This November, Yo-Yo Ma will perform Bach’s complete suites for solo cello for the first time in one evening at home, in Boston. It’s music that he has offered to communities on all six continents, in moments of joy and in times of tragedy. For him it exemplifies how culture helps us to seek truth, build trust, and act in service.

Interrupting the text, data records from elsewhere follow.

(** A codec can be used again after a failed exchange: the request for [/a] is
    written and its exchange fails because the peer is slow; the codec then accepts a
    second exchange, for [/b], on the same connection, and returns and records the
    answer to [/a] as the response to [/b]. *)
Theorem failed_exchange_allows_another :
  exists c0 c1 c2 x,
    example_codec_from slow_script = Ok c0
    /\ example_exchange (get_request "/a") c0 = Done (Err BackpressureBudgetExceeded, None, c1)
    /\ 0 < bs_written_bytes (hc_stream c1)
    /\ example_exchange (get_request "/b") c1 = Done (Ok x, None, c2)
    /\ hr_body (he_response x) = "answer to /a"
    /\ xr_request_target_sha256 (he_receipt x) = payload_hash (S := toy_sha256) "/b".
Proof.
  assert (match example_codec_from slow_script with
    | Ok c0 =>
        match example_exchange (get_request "/a") c0 with
        | Done (Err BackpressureBudgetExceeded, None, c1) =>
            (0 <? bs_written_bytes (hc_stream c1))
            && match example_exchange (get_request "/b") c1 with
               | Done (Ok x, None, c2) =>
                   bool_decide (hr_body (he_response x) = "answer to /a")
                   && bool_decide (xr_request_target_sha256 (he_receipt x)
                                   = payload_hash (S := toy_sha256) "/b")
               | _ => false
               end
        | _ => false
        end
    | Err _ => false
    end = true) as H by (vm_compute; reflexivity).
  destruct (example_codec_from slow_script) as [c0|]; [|done].
  destruct (example_exchange (get_request "/a") c0) as [[[r1 [|]] c1]|] eqn:E1; try done;
    [by repeat step_in H|]. destruct r1 as [|[]]; try done. apply andb_true_iff in H as [Hw H].
  destruct (example_exchange (get_request "/b") c1) as [[[[x|] [|]] c2]|] eqn:E2; try done.
  bools. exists c0, c1, c2, x. done.
Qed.

(** ** Witnesses *)

Lemma set_backend_ok {S : Sha256Lib} {JS : JsonLib (HashMaterial StreamAuditEvent)} {B}
    (b : B) (s : BoundedByteStream B) : stream_ok s -> stream_ok (set_backend b s).
Proof. intros []. by split. Qed.

Lemma example_stream_ok script :
  stream_ok (S := toy_sha256) (J := toy_stream_json) (set_backend script example_stream).
Proof.
  apply (set_backend_ok (S := toy_sha256) (JS := toy_stream_json)).
  by pose proof (stream_open_inv (S := toy_sha256) (J := toy_stream_json) (JX := toy_executor_json)
    (JF := toy_fingerprint_json) (JG := toy_grant_json) _ _ _ _ _ _ example_opened) as (_ & Hok & _).
Qed.

Definition example_codec : Http1Codec (list BackendReadReport) :=
  match example_codec_from answer_script with
  | Ok c => c
  | Err _ => {| hc_stream := closed_stream; hc_limits := http1_conservative_default;
                hc_audit := chain_new GENESIS_HASH; hc_next_exchange_id := 0; hc_completed := true |}
  end.

Lemma example_codec_ok :
  codec_ok (S := toy_sha256) (JS := toy_stream_json) (JH := toy_http_json) example_codec.
Proof.
  apply (http1_codec_new_ok (S := toy_sha256) (JS := toy_stream_json) (JH := toy_http_json)
    (set_backend answer_script example_stream) http1_conservative_default).
  - apply example_stream_ok.
  - by vm_compute.
Qed.

Lemma exchange_always_returns_witness :
  exists r secret' c', example_exchange (get_request "/a") example_codec = Done (r, secret', c')
    /\ codec_ok (S := toy_sha256) (JS := toy_stream_json) (JH := toy_http_json) c'.
Proof.
  exact (exchange_always_returns (S := toy_sha256) (JS := toy_stream_json) (JH := toy_http_json)
    (BB := scripted) (get_request "/a") None 0 no_stream_control example_codec example_codec_ok).
Defined.

Lemma finished_exchange_is_recorded_witness :
  exists x secret' c', example_exchange (get_request "/a") example_codec = Done (Ok x, secret', c')
    /\ hr_body (he_response x) = "hello"
    /\ exchanged (S := toy_sha256) (get_request "/a") [] None example_codec x c'.
Proof.
  assert (match example_exchange (get_request "/a") example_codec with
    | Done (Ok x, _, _) => bool_decide (hr_body (he_response x) = "hello")
    | _ => false
    end = true) as H by (vm_compute; reflexivity).
  destruct (example_exchange (get_request "/a") example_codec) as [[[[x|] secret'] c']|] eqn:Ex;
    [|discriminate H|discriminate H].
  apply bool_decide_eq_true in H. exists x, secret', c'. split; [reflexivity|]. split; [exact H|].
  exact (proj1 (finished_exchange_is_recorded (S := toy_sha256) (JS := toy_stream_json)
    (JH := toy_http_json) (BB := scripted) (get_request "/a") None 0 no_stream_control
    example_codec x secret' c' example_codec_ok Ex)).
Defined.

This is more than a concert for Yo-Yo: it is an invitation to listen to each other and the world around us, to celebrate our community and the ways in which people all over the world—and here in Massachusetts—are bringing us together, creating shared space for connection, reflection, and action, and imagining a better future.
Program
J.S. Bach | Suites 1-6 for unaccompanied cello, BWV 1007-1012
Suite No. 1 in G Major, BWV 1007
Suite No. 2 in D minor, BWV 1008
Suite No. 3 in C Major, BWV 1009
Suite No. 4 in E-flat Major, BWV 1010
Suite No. 5 in C minor, BWV 1011
Suite No. 6 in D Major, BWV 1012
ABOUT THE ARTIST
Cellist Yo-Yo Ma’s multi-faceted career is testament to his belief in culture’s power to generate trust and understanding. Whether performing new or familiar works for cello, bringing communities together to explore culture’s role in society, or engaging unexpected musical forms, Yo-Yo strives to foster connections that stimulate the imagination and reinforce our humanity. Most recently, Yo-Yo began Our Common Nature, a cultural journey to celebrate the ways that nature can reunite us in pursuit of a shared future. Our Common Nature follows the Bach Project, a 36-community, six-continent tour of J. S. Bach’s cello suites paired with local cultural programming. Both endeavors reflect Yo-Yo’s life long commitment to stretching the boundaries of genre and tradition to understand how music helps us to imagine and build a stronger society. Yo-Yo Ma was born in 1955 to Chinese parents living in Paris, where he began studying the cello with his father at age four. When he was seven, he moved with his family to New York City, where he continued his cello studies before pursuing a liberal arts education. Yo-Yo has recorded more than 120 albums, is the winner of 19 Grammy Awards, and has performed for nine American presidents, most recently on the occasion of President Biden’s inauguration. He has received numerous awards, including the National Medal of the Arts, the Presidential Medal of Freedom, and the Birgit Nilsson Prize. He has been a UN Messenger of Peace since 2006, and was recognized as one of TIME magazine’s 100 Most Influential People of 2020.